WHAT THIS TASK INVOLVES: Tell me how many lines of the entries below include the string "registered", and give only the number.

Saved entries:
(** C8, as the code has it.  After any sequence of [setValue],
    [setNewProp], [removeProp], [resetProps] and [registerValidator] on a
    store, a stored pair that was written by a successful [setValue] passed
    the validator registered for its key at the time, or none was
    registered. *)
Theorem Service_setValue_pairs_validated (h : Service.Hooks)
    (initialProps : gmap string Service.Value) (ops : list Service.Op)
    (key : string) (w : Service.Write) :
  let after := Service.runOps h ops (Service.new initialProps) ∅ in
  after.2 !! key = Some w →
  Service.writer w = Service.BySetValue →
  Service.properties after.1 !! key = Some (Service.written w) ∧
  Service.validated w.
Proof.
  intros after Ho Hw.
  assert (Hinv : originSound after.1 after.2).
  { apply originSound_runOps. intros k w'. by rewrite lookup_empty. }
  destruct (Hinv key w Ho) as [Hp Hval]. split; [done | by apply Hval].
Qed.

(** C8 after a refused and an accepted [setValue] under [isAdult]. *)
Lemma Service_setValue_pairs_validated_witness :
  Service.properties
    (Service.runOps (Service.mkHooks false false false)
       [Service.RegisterValidator "age" isAdult;
        Service.SetValue "age" (Service.VNum 3);
        Service.SetValue "age" (Service.VNum 40)]
       (Service.new ∅) ∅).1 !! "age" = Some (Service.VNum 40) ∧
  Service.validated
    (Service.mkWrite Service.BySetValue (Service.VNum 40) (Some isAdult)).
Proof.
  apply (Service_setValue_pairs_validated (Service.mkHooks false false false)
           ∅ _ "age"
           (Service.mkWrite Service.BySetValue (Service.VNum 40)
              (Some isAdult))).
  - by vm_compute.
  - reflexivity.
Defined.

SOLUTION FOR THIS EXERCISE: 2